Se por um lado se obrigada a pressupostos inerentes à realização de um ato pericial, também daí advém o valor reforçado da prova pericial enquanto tal, algo que decorre do artigo151.º e seguintes do CPP. Diferentemente da realização da atividade pericial, por norma e a montante, encontra-se a inspeção judiciária aos locais e cenários criminais. Aqui os pressupostos de realização são diferentes e o seu resultado probatório final é ele também diverso.

Em suma, para efeitos de identificação judiciária, nos termos deste diploma legal, existem dois momentos de intervenção diferenciados, o que, implica razões de atuação diferentes e com competências de intervenção distintas uma da outra. Os sujeitos passivos da identificação judiciária (art.º 3.º, n.º 1 al. a) da LIJLF) são indivíduos que, constituídos arguidos em processo-crime possam estar numa das seguintes circunstâncias (i) quando existam dúvidas quanto à sua identidade e portanto não sejam conhecidos os elementos necessários a dar como garantida uma determinada identificação para certo indivíduo; (ii) quando na sequência de aplicação de medida de coação privativa da liberdade, o que implica que, imperativamente sempre que alguém seja sujeito a determinado processo criminal e daí advenha a privação da sua liberdade por via de uma medida de coação, fica sujeito à identificação judiciária, ou ainda (iii) mediante despacho judicial, ponderadas as necessidades de prova, o que permite que, em casos de não conformidade com os pressupostos anteriores, poderá levar-se a cabo uma identificação judiciária mediante a intervenção da autoridade judiciária competente naquela fase do processo.

Pode o despacho inicial ser emanado do procurador do Ministério Público, titular da ação penal no âmbito daquele processo, exceto se se vier a verificar a recusa por parte do visado, caso em que o despacho passará para a alçada do juiz competente na fase em que o processo se encontre.
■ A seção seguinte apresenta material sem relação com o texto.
(* ===== verification/Bytes.v ===== *)
(** * Bytes, fixed-width fields and C strings

    A byte is an [ascii]; a memory block is a list of them.  Multi-byte fields
    of a packed struct are read and written with [memcpy] on the (little-endian)
    host.  [Packed] is the interface a packed struct offers to the code that
    copies it to and from byte buffers. *)

From stdpp Require Import base list sets strings.
From Stdlib Require Import ZArith Lia Ascii.
From S2P Require Import Prelude.
Local Open Scope list_scope.

(** ** Definitions *)

Definition byte_of (z : Z) : ascii := ascii_of_N (Z.to_N (z mod 256)).
Definition byte_val (a : ascii) : Z := Z.of_N (N_of_ascii a).

Fixpoint le_encode (n : nat) (z : Z) : list ascii :=
  match n with
  | O => []
  | S n => byte_of z :: le_encode n (z / 256)%Z
  end.

Fixpoint le_decode (bs : list ascii) : Z :=
  match bs with
  | [] => 0
  | b :: bs => byte_val b + 256 * le_decode bs
  end%Z.

(** Reading a field off the front of a block. *)
Definition read_le (n : nat) (bs : list ascii) : Z * list ascii := (le_decode (take n bs), drop n bs).
Definition read_chars (n : nat) (bs : list ascii) : list ascii * list ascii := (take n bs, drop n bs).

Definition NUL : ascii := Ascii.zero.

Definition chars (s : string) : list ascii := String.list_ascii_of_string s.

(** The characters before the first NUL, if there is one. *)
Fixpoint until_nul (bs : list ascii) : option (list ascii) :=
  match bs with
  | [] => None
  | b :: bs =>
      if Ascii.eqb b NUL then Some []
      else match until_nul bs with Some s => Some (b :: s) | None => None end
  end.

(** [std::string(array)]: reads up to a NUL; past the array there is no meaning. *)
Definition c_string (array : list ascii) : outcome string :=
  match until_nul array with
  | Some s => Ok (String.string_of_list_ascii s)
  | None => Fault UnterminatedString
  end.

(** A packed struct: its size, its image in memory and the values its fields
    can hold. *)
Class Packed (A : Type) : Type := {
  sizeof : nat;
  pack : A -> list ascii;
  unpack : list ascii -> A;
  fields_ok : A -> Prop }.
Arguments sizeof A {_}.

Class PackedLaws (A : Type) `{Packed A} : Prop := {
  pack_length a : fields_ok a -> length (pack a) = sizeof A;
  unpack_pack a rest : fields_ok a -> unpack (pack a ++ rest) = a;
  pack_unpack bs : length bs = sizeof A -> fields_ok (unpack bs) /\ pack (unpack bs) = bs }.

(** A field of [n] bytes holds a value below [256 ^ n]. *)
Definition fits (n : nat) (z : Z) : Prop := (0 <= z < 2 ^ (8 * Z.of_nat n))%Z.

(** A string that a NUL-terminated array of [n] characters can hold. *)
Definition fits_chars (n : nat) (s : string) : Prop :=
  (length (chars s) < n)%nat /\ NUL ∉ chars s.

(** ** Bytes *)

Lemma byte_val_range a : (0 <= byte_val a < 256)%Z.
Proof.
  unfold byte_val. pose proof (N_ascii_bounded a). lia.
Qed.

Lemma byte_of_val a : byte_of (byte_val a) = a.
Proof.
  unfold byte_of. rewrite Z.mod_small by apply byte_val_range.
  unfold byte_val. rewrite N2Z.id. apply ascii_N_embedding.
Qed.

Lemma byte_val_of z : byte_val (byte_of z) = (z mod 256)%Z.
Proof.
  unfold byte_val, byte_of. pose proof (Z.mod_pos_bound z 256).
  rewrite N_ascii_embedding by lia. lia.
Qed.

Lemma length_le_encode n z : length (le_encode n z) = n.
Proof. revert z. induction n; simpl; auto. Qed.

Lemma le_decode_encode n z : fits n z -> le_decode (le_encode n z) = z.
Proof.
  unfold fits. revert z. induction n as [|n IH]; intros z Hz; simpl.
  { simpl in Hz. lia. }
  rewrite byte_val_of, IH; [pose proof (Z.div_mod z 256); lia|].
  replace (8 * Z.of_nat (S n))%Z with (8 + 8 * Z.of_nat n)%Z in Hz by lia.
  rewrite Z.pow_add_r in Hz by lia. split; [apply Z.div_pos; lia|].
  apply Z.div_lt_upper_bound; lia.
Qed.

Lemma le_decode_fits bs : fits (length bs) (le_decode bs).
Proof.
  unfold fits. induction bs as [|b bs IH]; simpl; [lia|].
  replace (8 * Z.of_nat (S (length bs)))%Z with (8 + 8 * Z.of_nat (length bs))%Z by lia.
  rewrite Z.pow_add_r by lia. pose proof (byte_val_range b). lia.
Qed.

Lemma le_encode_decode bs n : length bs = n -> le_encode n (le_decode bs) = bs.
Proof.
  revert n. induction bs as [|b bs IH]; intros n <-; simpl; [done|].
  pose proof (byte_val_range b). f_equal.
  - assert ((byte_val b + 256 * le_decode bs) mod 256 = byte_val b)%Z as E.
    { rewrite Z.mul_comm, Z.mod_add by lia. apply Z.mod_small. lia. }
    unfold byte_of. rewrite E, <- (Z.mod_small (byte_val b) 256) by lia. apply byte_of_val.
  - rewrite Z.add_comm, Z.mul_comm, Z.div_add_l by lia.
    rewrite (Z.div_small (byte_val b)) by lia. rewrite Z.add_0_r. by apply IH.
Qed.

Lemma read_le_app n z rest : fits n z -> read_le n (le_encode n z ++ rest) = (z, rest).
Proof.
  intros Hz. unfold read_le. rewrite take_app_length', drop_app_length' by by rewrite length_le_encode.
  by rewrite le_decode_encode.
Qed.

Lemma read_chars_app n cs rest : length cs = n -> read_chars n (cs ++ rest) = (cs, rest).
Proof. intros Hn. unfold read_chars. by rewrite take_app_length', drop_app_length'. Qed.

Lemma read_le_fits n bs : (n <= length bs)%nat -> fits n (read_le n bs).1.
Proof.
  intros Hn. unfold read_le; simpl. rewrite <- (length_take_le bs n) at 1 by done. apply le_decode_fits.
Qed.

Lemma encode_read n bs : (n <= length bs)%nat ->
  le_encode n (read_le n bs).1 = take n bs.
Proof. intros Hn. unfold read_le; simpl. apply le_encode_decode. by apply length_take_le. Qed.

(** ** C strings *)

Lemma until_nul_app s rest : NUL ∉ s -> until_nul (s ++ NUL :: rest) = Some s.
Proof.
  induction s as [|c s IH]; intros Hs; cbn; [done|].
  rewrite (proj2 (Ascii.eqb_neq c NUL)) by set_solver. by rewrite IH by set_solver.
Qed.

Lemma until_nul_None bs : until_nul bs = None <-> NUL ∉ bs.
Proof.
  induction bs as [|b bs IH]; cbn [until_nul]; [split; [set_solver|done]|].
  destruct (Ascii.eqb_spec b NUL) as [->|Hb]; [set_solver|].
  destruct (until_nul bs); [set_solver|]. split; [|done]. intros _. set_solver.
Qed.

Lemma until_nul_no_nul bs s : until_nul bs = Some s -> NUL ∉ s /\ (length s < length bs)%nat.
Proof.
  revert s. induction bs as [|b bs IH]; intros s; cbn [until_nul]; [done|].
  destruct (Ascii.eqb_spec b NUL) as [->|Hb].
  - intros [= <-]. simpl. split; [set_solver|lia].
  - destruct (until_nul bs) as [s'|]; [|done]. intros [= <-].
    destruct (IH s' eq_refl). simpl. split; [set_solver|lia].
Qed.

Lemma chars_of_list l : chars (String.string_of_list_ascii l) = l.
Proof. apply String.list_ascii_of_string_of_list_ascii. Qed.

Lemma string_of_chars s : String.string_of_list_ascii (chars s) = s.
Proof. apply String.string_of_list_ascii_of_string. Qed.

(** A string read from an array of [n] characters fits an array of [n]. *)
Lemma c_string_fits array s : c_string array = Ok s -> fits_chars (length array) s.
Proof.
  unfold c_string. destruct (until_nul array) as [l|] eqn:E; [|done]. intros [= <-].
  unfold fits_chars. rewrite chars_of_list. apply until_nul_no_nul in E. tauto.
Qed.

Lemma c_string_undefined array : c_string array = Fault UnterminatedString <-> NUL ∉ array.
Proof.
  unfold c_string. rewrite <- until_nul_None. destruct (until_nul array); split; congruence.
Qed.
Estas perícias seguem o regime geral, devendo portanto, solicitar-se à investigação criminal a ponderação da necessidade probatória que implique a sua realização, ponderada oportuna e proporcional.
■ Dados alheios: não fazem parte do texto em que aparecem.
(* ===== verification/SerializerTheorems.v ===== *)
(** * Correctness of the wire format

    Round trips of the conversions of [gateway/binary_serializer.hpp] through
    their memory images, the bounds of [safe_strncpy], and when reading a symbol
    off the wire has no meaning. *)

From stdpp Require Import base list sets strings.
From Stdlib Require Import ZArith Lia Ascii.
From S2P Require Import Prelude Types Bytes BinarySerializer.
Local Open Scope exchange_scope.
Local Open Scope list_scope.

(** ** Definitions *)

(** What a NUL-terminated array of [n] characters can keep of a string: its
    first [n - 1] characters, up to an embedded NUL. *)
Fixpoint before_nul (bs : list ascii) : list ascii :=
  match bs with
  | [] => []
  | b :: bs => if Ascii.eqb b NUL then [] else b :: before_nul bs
  end.

Definition kept (n : nat) (s : string) : string :=
  String.string_of_list_ascii (before_nul (take (n - 1) (chars s))).

(** What survives of an order, a cancel and a modify request on the wire. *)
Definition wire_order (o : Order) : Order :=
  mkOrder (o_order_id o) (kept 8 (o_symbol o)) (o_side o) (o_type o) (o_price o)
    (o_quantity o) (o_quantity o) (o_timestamp o) 0.

Definition wire_cancel (c : CancelRequest) : CancelRequest :=
  mkCancelRequest (c_order_id c) (kept 8 (c_symbol c)) (c_timestamp c) 0.

Definition wire_modify (m : ModifyRequest) : ModifyRequest :=
  mkModifyRequest (m_order_id m) (kept 8 (m_symbol m)) (m_price m) (m_quantity m)
    (m_timestamp m) 0.

Definition w_uninit (n : nat) : list ascii := repeat (Ascii.ascii_of_nat 204) n.

Definition w_wire_order : Order := mkOrder 1001 "AAPL" Buy Limit 15000 100 60 1001 3.

(** ** [safe_strncpy] and C strings *)

Lemma before_nul_until s rest : until_nul (s ++ NUL :: rest) = Some (before_nul s).
Proof.
  induction s as [|c s IH]; cbn [before_nul until_nul app].
  - by rewrite Ascii.eqb_refl.
  - destruct (Ascii.eqb c NUL); [done|]. by rewrite IH.
Qed.

Lemma before_nul_id s : NUL ∉ s -> before_nul s = s.
Proof.
  induction s as [|c s IH]; cbn [before_nul]; [done|]. intros Hs.
  rewrite (proj2 (Ascii.eqb_neq c NUL)) by set_solver. by rewrite IH by set_solver.
Qed.

Lemma safe_strncpy_take dest src n :
  safe_strncpy dest src n =
    take (n - 1) (chars src) ++ NUL :: drop (S (Nat.min (length (chars src)) (n - 1))) dest.
Proof.
  unfold safe_strncpy. f_equal. destruct (le_lt_dec (length (chars src)) (n - 1)).
  - rewrite Nat.min_l by done. rewrite !take_ge by lia. done.
  - by rewrite Nat.min_r by lia.
Qed.

(** The conversions never read past an array they filled themselves. *)
Lemma c_string_strncpy dest src n : c_string (safe_strncpy dest src n) = Ok (kept n src).
Proof. unfold c_string. by rewrite safe_strncpy_take, before_nul_until. Qed.

Lemma kept_id n s : fits_chars n s -> kept n s = s.
Proof.
  intros [Hl Hn]. unfold kept. rewrite take_ge by lia. rewrite before_nul_id by done.
  apply string_of_chars.
Qed.

Lemma length_strncpy dest src n :
  (1 <= n <= length dest)%nat -> length (safe_strncpy dest src n) = length dest.
Proof.
  intros Hn. rewrite safe_strncpy_take, length_app. cbn [length].
  rewrite length_take, length_drop. lia.
Qed.

(** ** Values of the domain types fit the wire fields *)

Lemma fits_u64 z : is_u64 z -> fits 8 z.
Proof. done. Qed.

Lemma fits_u32 z : is_u32 z -> fits 4 z.
Proof. done. Qed.

Lemma fits_side s : Side_ok s -> fits 1 (Side_to_u8 s).
Proof. unfold fits. destruct s as [| |v]; simpl; lia. Qed.

Lemma fits_type t : OrderType_ok t -> fits 1 (OrderType_to_u8 t).
Proof. unfold fits. destruct t as [| |v]; simpl; lia. Qed.

Lemma fits_status s : fits 1 (OrderStatus_to_u8 s).
Proof. unfold fits. destruct s; simpl; lia. Qed.

#[export] Hint Resolve fits_u64 fits_u32 fits_side fits_type fits_status : exchange.

Lemma to_net_order_fields u o :
  order_fields_ok o -> length u = 8 -> fields_ok (to_net_order u o).
Proof.
  intros [] Hu. unfold fields_ok, NetOrder_Packed. simpl. rewrite length_strncpy by lia.
  split_and!; auto with exchange.
Qed.

Lemma to_net_cancel_fields u c :
  cancel_fields_ok c -> length u = 8 -> fields_ok (to_net_cancel u c).
Proof.
  intros [] Hu. unfold fields_ok, NetCancel_Packed. simpl. rewrite length_strncpy by lia.
  split_and!; auto with exchange.
Qed.

Lemma to_net_modify_fields u m :
  modify_fields_ok m -> length u = 8 -> fields_ok (to_net_modify u m).
Proof.
  intros [] Hu. unfold fields_ok, NetModify_Packed. simpl. rewrite length_strncpy by lia.
  split_and!; auto with exchange.
Qed.

Lemma to_net_report_fields u v r :
  report_fields_ok r -> length u = 8 -> length v = 32 -> fields_ok (to_net_report u v r).
Proof.
  intros [] Hu Hv. unfold fields_ok, NetExecutionReport_Packed. simpl.
  rewrite !length_strncpy by lia. split_and!; auto with exchange.
Qed.

(** ** The conversions, struct to struct *)

Lemma from_to_order u o : Side_ok (o_side o) -> OrderType_ok (o_type o) ->
  from_net_order (to_net_order u o) = Ok (wire_order o).
Proof.
  intros Hs Ht. unfold from_net_order, to_net_order. simpl. rewrite c_string_strncpy. simpl.
  by rewrite Side_of_to_u8, OrderType_of_to_u8.
Qed.

Lemma from_to_cancel u c : from_net_cancel (to_net_cancel u c) = Ok (wire_cancel c).
Proof. unfold from_net_cancel, to_net_cancel. simpl. by rewrite c_string_strncpy. Qed.

Lemma from_to_modify u m : from_net_modify (to_net_modify u m) = Ok (wire_modify m).
Proof. unfold from_net_modify, to_net_modify. simpl. by rewrite c_string_strncpy. Qed.

Lemma w_order_fields : order_fields_ok w_wire_order.
Proof. constructor; unfold is_u64, is_u32; simpl; lia || done. Qed.

(** ** Properties *)

(** C21: an order written to the wire and read back, whatever follows it in the
    buffer and whatever the uninitialised array held: every field survives, the
    symbol to its first seven characters, [remaining_quantity] restarts at
    [quantity] and the client id is not carried. *)
Theorem order_wire_roundtrip uninit o rest :
  order_fields_ok o -> length uninit = 8 ->
  length (pack (to_net_order uninit o)) = sizeof NetOrder /\
  from_net_order (unpack (pack (to_net_order uninit o) ++ rest)) = Ok (wire_order o).
Proof.
  intros Ho Hu. pose proof (to_net_order_fields uninit o Ho Hu) as Hf. split.
  - by apply pack_length.
  - rewrite unpack_pack by done. apply from_to_order; apply Ho.
Qed.

Lemma order_wire_roundtrip_witness :
  length (pack (to_net_order (w_uninit 8) w_wire_order)) = 38 /\
  from_net_order (unpack (pack (to_net_order (w_uninit 8) w_wire_order) ++ [NUL]))
    = Ok (mkOrder 1001 "AAPL" Buy Limit 15000 100 100 1001 0).
Proof. exact (order_wire_roundtrip (w_uninit 8) w_wire_order [NUL] w_order_fields eq_refl). Defined.

(** The same for cancel and modify requests. *)
Theorem request_wire_roundtrip uninit c m rest :
  cancel_fields_ok c -> modify_fields_ok m -> length uninit = 8 ->
  from_net_cancel (unpack (pack (to_net_cancel uninit c) ++ rest)) = Ok (wire_cancel c) /\
  from_net_modify (unpack (pack (to_net_modify uninit m) ++ rest)) = Ok (wire_modify m).
Proof.
  intros Hc Hm Hu. rewrite !unpack_pack by auto using to_net_cancel_fields, to_net_modify_fields.
  split; [apply from_to_cancel|apply from_to_modify].
Qed.

Lemma request_wire_roundtrip_witness :
  from_net_cancel (unpack (pack (to_net_cancel (w_uninit 8) (mkCancelRequest 7 "MSFT" 9 2)) ++ []))
    = Ok (mkCancelRequest 7 "MSFT" 9 0) /\
  from_net_modify (unpack (pack (to_net_modify (w_uninit 8) (mkModifyRequest 7 "MSFT" 3 4 9 2)) ++ []))
    = Ok (mkModifyRequest 7 "MSFT" 3 4 9 0).
Proof.
  apply (request_wire_roundtrip (w_uninit 8) (mkCancelRequest 7 "MSFT" 9 2)
    (mkModifyRequest 7 "MSFT" 3 4 9 2) []);
    [constructor; unfold is_u64; simpl; lia|constructor; unfold is_u64, is_u32; simpl; lia|done].
Defined.

(** A block of the right size is an order in exactly one way: every field
    value is in range and packing what was read gives the block back.  Turning
    it into an [Order] is undefined exactly when the eight symbol bytes hold no
    NUL; otherwise the symbol fits the array it came from. *)
Theorem order_from_bytes bs :
  length bs = sizeof NetOrder ->
  let net := unpack bs : NetOrder in
  fields_ok net /\ pack net = bs /\
  (from_net_order net = Fault UnterminatedString <-> NUL ∉ no_symbol net) /\
  (forall o, from_net_order net = Ok o ->
     fits_chars 8 (o_symbol o) /\ is_u64 (o_order_id o) /\ is_u64 (o_price o) /\
     is_u32 (o_quantity o) /\ o_remaining_quantity o = o_quantity o /\ o_client_id o = 0%Z).
Proof.
  intros Hl net. destruct (pack_unpack bs Hl) as [Hf Hp]. fold net in Hf, Hp.
  split_and!; [done|done| |].
  - rewrite <- c_string_undefined. unfold from_net_order.
    destruct (c_string (no_symbol net)) as [s|f]; cbn [obind]; split; congruence.
  - intros o Ho. unfold from_net_order in Ho. apply obind_ok in Ho as (s & Hs & [= <-]). simpl.
    destruct Hf as (H1 & H2 & H3 & H4 & H5 & H6 & H7). apply c_string_fits in Hs.
    rewrite H2 in Hs. done.
Qed.

Lemma order_from_bytes_witness :
  from_net_order (unpack (repeat (Ascii.ascii_of_nat 65) 38)) = Fault UnterminatedString.
Proof.
  destruct (order_from_bytes (repeat (Ascii.ascii_of_nat 65) 38) eq_refl) as (_ & _ & H & _).
  apply H. apply (bool_decide_unpack _). vm_compute. exact I.
Defined.

(** [safe_strncpy] stays inside the array: it keeps the array's length,
    leaves a NUL within [max_len], and every byte behind that NUL is the one the
    array held before (so an uninitialised local's bytes reach the wire). *)
Theorem safe_strncpy_bounds dest src max_len :
  (1 <= max_len <= length dest)%nat ->
  let len := Nat.min (length (chars src)) (max_len - 1) in
  length (safe_strncpy dest src max_len) = length dest /\
  (len < max_len)%nat /\
  take len (safe_strncpy dest src max_len) = take len (chars src) /\
  safe_strncpy dest src max_len !! len = Some NUL /\
  drop (S len) (safe_strncpy dest src max_len) = drop (S len) dest.
Proof.
  intros Hn len. split_and!; [by apply length_strncpy|lia| | |]; unfold safe_strncpy; fold len;
    assert (length (take len (chars src)) = len) as Hlen by (rewrite length_take; lia).
  - by rewrite take_app_length'.
  - rewrite list_lookup_middle; done.
  - replace (S len) with (length (take len (chars src)) + 1)%nat at 1 by lia.
    by rewrite <- drop_drop, drop_app_length.
Qed.

Lemma safe_strncpy_bounds_witness :
  safe_strncpy (w_uninit 8) "AAPL" 8 !! 4 = Some NUL /\
  drop 5 (safe_strncpy (w_uninit 8) "AAPL" 8) = drop 5 (w_uninit 8).
Proof.
  destruct (safe_strncpy_bounds (w_uninit 8) "AAPL" 8) as (_ & _ & _ & H1 & H2);
    [simpl; lia|split; [exact H1|exact H2]].
Defined.

(** An execution report's packet has the declared size and its fields can be
    read back from it, the reject reason to its first 31 characters. *)
Theorem report_wire_roundtrip uninit_symbol uninit_reason r rest :
  report_fields_ok r -> length uninit_symbol = 8 -> length uninit_reason = 32 ->
  let net := to_net_report uninit_symbol uninit_reason r in
  length (pack net) = sizeof NetExecutionReport /\ unpack (pack net ++ rest) = net /\
  c_string (ne_symbol net) = Ok (kept 8 (er_symbol r)) /\
  c_string (ne_reject_reason net) = Ok (kept 32 (er_reject_reason r)) /\
  Side_of_u8 (ne_side net) = er_side r.
Proof.
  intros Hr Hu Hv net. pose proof (to_net_report_fields _ _ r Hr Hu Hv) as Hf. fold net in Hf.
  split_and!.
  - by apply pack_length.
  - by apply unpack_pack.
  - apply c_string_strncpy.
  - apply c_string_strncpy.
  - apply Side_of_to_u8, Hr.
Qed.

Lemma report_wire_roundtrip_witness :
  c_string (ne_reject_reason (to_net_report (w_uninit 8) (w_uninit 32)
    (mkExecutionReport 1 "AAPL" Buy Cancelled 0 50 50 0 0 9 "Market Order Expired / Unfilled Qty" 1)))
  = Ok "Market Order Expired / Unfilled"%string.
Proof.
  refine (proj1 (proj2 (proj2 (proj2 (report_wire_roundtrip (w_uninit 8) (w_uninit 32)
    (mkExecutionReport 1 "AAPL" Buy Cancelled 0 50 50 0 0 9 "Market Order Expired / Unfilled Qty" 1)
    [] _ eq_refl eq_refl))))).
  constructor; unfold is_u64, is_u32; simpl; lia || done.
Defined.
Sempre que essa necessidade probatória exista, deve ser emanado pelo titular da ação penal a respetiva ordem de perícia, sendo que, nos casos de recusa do visado, deve o ministério público promover ao juiz a sua realização. Este ponderará dos critérios de necessidade probatória, ao caso concreto e decidirá fundamentando tendo sempre em conta o direito à integridade pessoal e a reserva da intimidade do visado. O regime seguido anteriormente – na ausência da atual LIJLF – pelos órgãos de polícia criminal e demais operadores judiciários e na ausência de normativo especial, a sua ação pericial sustentava-se numa interpretação extensiva do conceito jurídico em que o Ministério Público poderia delegar em autoridade de polícia criminal a faculdade de ordenar a efetivação de perícia relativamente a determinados tipos de crime, em caso de urgência ou perigo na demora, nomeadamente quando a perícia deva ser realizada conjuntamente com o exame dos vestígios, (art.º 270, n.º 3 do CPP), excetuando os casos em que estivessem em causa as perícias médico-legais.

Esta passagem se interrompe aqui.